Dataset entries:
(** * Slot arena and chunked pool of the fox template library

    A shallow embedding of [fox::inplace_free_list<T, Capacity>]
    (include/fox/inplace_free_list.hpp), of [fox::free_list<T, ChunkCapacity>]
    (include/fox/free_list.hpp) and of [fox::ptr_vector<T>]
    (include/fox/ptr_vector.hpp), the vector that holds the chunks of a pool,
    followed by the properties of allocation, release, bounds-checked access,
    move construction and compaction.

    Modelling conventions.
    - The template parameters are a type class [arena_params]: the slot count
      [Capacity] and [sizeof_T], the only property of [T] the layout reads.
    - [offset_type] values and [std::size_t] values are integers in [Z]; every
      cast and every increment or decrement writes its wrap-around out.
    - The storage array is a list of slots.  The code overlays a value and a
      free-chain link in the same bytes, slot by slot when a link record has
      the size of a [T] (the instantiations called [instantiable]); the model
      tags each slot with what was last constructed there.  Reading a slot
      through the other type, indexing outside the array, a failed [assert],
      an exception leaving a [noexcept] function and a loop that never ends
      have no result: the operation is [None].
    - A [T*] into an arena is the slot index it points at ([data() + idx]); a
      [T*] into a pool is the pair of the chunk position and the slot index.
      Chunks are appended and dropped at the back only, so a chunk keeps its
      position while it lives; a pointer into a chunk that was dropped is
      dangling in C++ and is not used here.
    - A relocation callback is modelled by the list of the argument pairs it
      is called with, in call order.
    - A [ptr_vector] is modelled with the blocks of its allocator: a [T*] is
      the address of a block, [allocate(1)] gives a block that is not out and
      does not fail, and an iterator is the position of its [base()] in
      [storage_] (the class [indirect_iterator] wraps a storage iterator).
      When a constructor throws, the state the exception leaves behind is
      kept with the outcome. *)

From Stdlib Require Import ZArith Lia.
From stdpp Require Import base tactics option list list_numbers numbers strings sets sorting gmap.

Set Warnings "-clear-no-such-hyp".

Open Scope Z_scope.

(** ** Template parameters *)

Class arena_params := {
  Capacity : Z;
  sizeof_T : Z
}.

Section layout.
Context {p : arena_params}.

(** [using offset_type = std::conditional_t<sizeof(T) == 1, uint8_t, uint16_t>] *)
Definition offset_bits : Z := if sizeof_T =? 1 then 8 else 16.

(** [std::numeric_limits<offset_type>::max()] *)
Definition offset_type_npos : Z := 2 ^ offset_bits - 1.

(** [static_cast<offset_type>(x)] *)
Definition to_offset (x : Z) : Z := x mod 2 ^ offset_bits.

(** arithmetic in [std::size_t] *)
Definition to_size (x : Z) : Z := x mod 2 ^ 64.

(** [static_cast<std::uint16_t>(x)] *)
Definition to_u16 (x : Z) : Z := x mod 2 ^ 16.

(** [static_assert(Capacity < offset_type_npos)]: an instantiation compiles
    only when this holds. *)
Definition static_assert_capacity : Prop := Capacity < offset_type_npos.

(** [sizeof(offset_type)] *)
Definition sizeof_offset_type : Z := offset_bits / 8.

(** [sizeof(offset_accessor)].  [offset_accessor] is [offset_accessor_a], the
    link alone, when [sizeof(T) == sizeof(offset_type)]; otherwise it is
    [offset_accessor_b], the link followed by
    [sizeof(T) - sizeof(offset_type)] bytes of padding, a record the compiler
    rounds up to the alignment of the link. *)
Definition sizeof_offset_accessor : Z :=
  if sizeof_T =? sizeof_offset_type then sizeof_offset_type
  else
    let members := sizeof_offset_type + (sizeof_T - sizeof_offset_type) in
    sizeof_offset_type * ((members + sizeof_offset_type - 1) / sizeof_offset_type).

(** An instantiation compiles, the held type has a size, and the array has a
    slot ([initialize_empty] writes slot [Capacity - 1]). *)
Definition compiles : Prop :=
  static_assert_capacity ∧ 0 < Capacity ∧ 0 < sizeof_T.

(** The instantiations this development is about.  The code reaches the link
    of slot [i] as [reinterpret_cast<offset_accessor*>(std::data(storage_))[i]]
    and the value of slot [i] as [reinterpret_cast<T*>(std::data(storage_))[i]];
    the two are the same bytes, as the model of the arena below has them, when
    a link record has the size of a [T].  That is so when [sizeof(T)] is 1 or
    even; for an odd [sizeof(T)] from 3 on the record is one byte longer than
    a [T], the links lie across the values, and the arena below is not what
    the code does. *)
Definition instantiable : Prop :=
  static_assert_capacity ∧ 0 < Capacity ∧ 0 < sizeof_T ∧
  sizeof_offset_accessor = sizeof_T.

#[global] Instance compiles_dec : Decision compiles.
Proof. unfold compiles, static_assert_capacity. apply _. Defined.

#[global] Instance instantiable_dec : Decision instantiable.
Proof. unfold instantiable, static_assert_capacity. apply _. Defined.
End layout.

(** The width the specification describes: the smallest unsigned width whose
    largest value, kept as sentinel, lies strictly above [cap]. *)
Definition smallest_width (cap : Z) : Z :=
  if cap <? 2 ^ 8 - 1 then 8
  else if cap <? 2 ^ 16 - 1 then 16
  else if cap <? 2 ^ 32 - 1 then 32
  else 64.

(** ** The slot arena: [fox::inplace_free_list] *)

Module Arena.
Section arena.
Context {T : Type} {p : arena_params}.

- _Task statement_:
Copy out each line of the records that holds the string "Proof".

- _Response below_:
Proof. unfold compiles, static_assert_capacity. apply _. Defined.
Proof. unfold instantiable, static_assert_capacity. apply _. Defined.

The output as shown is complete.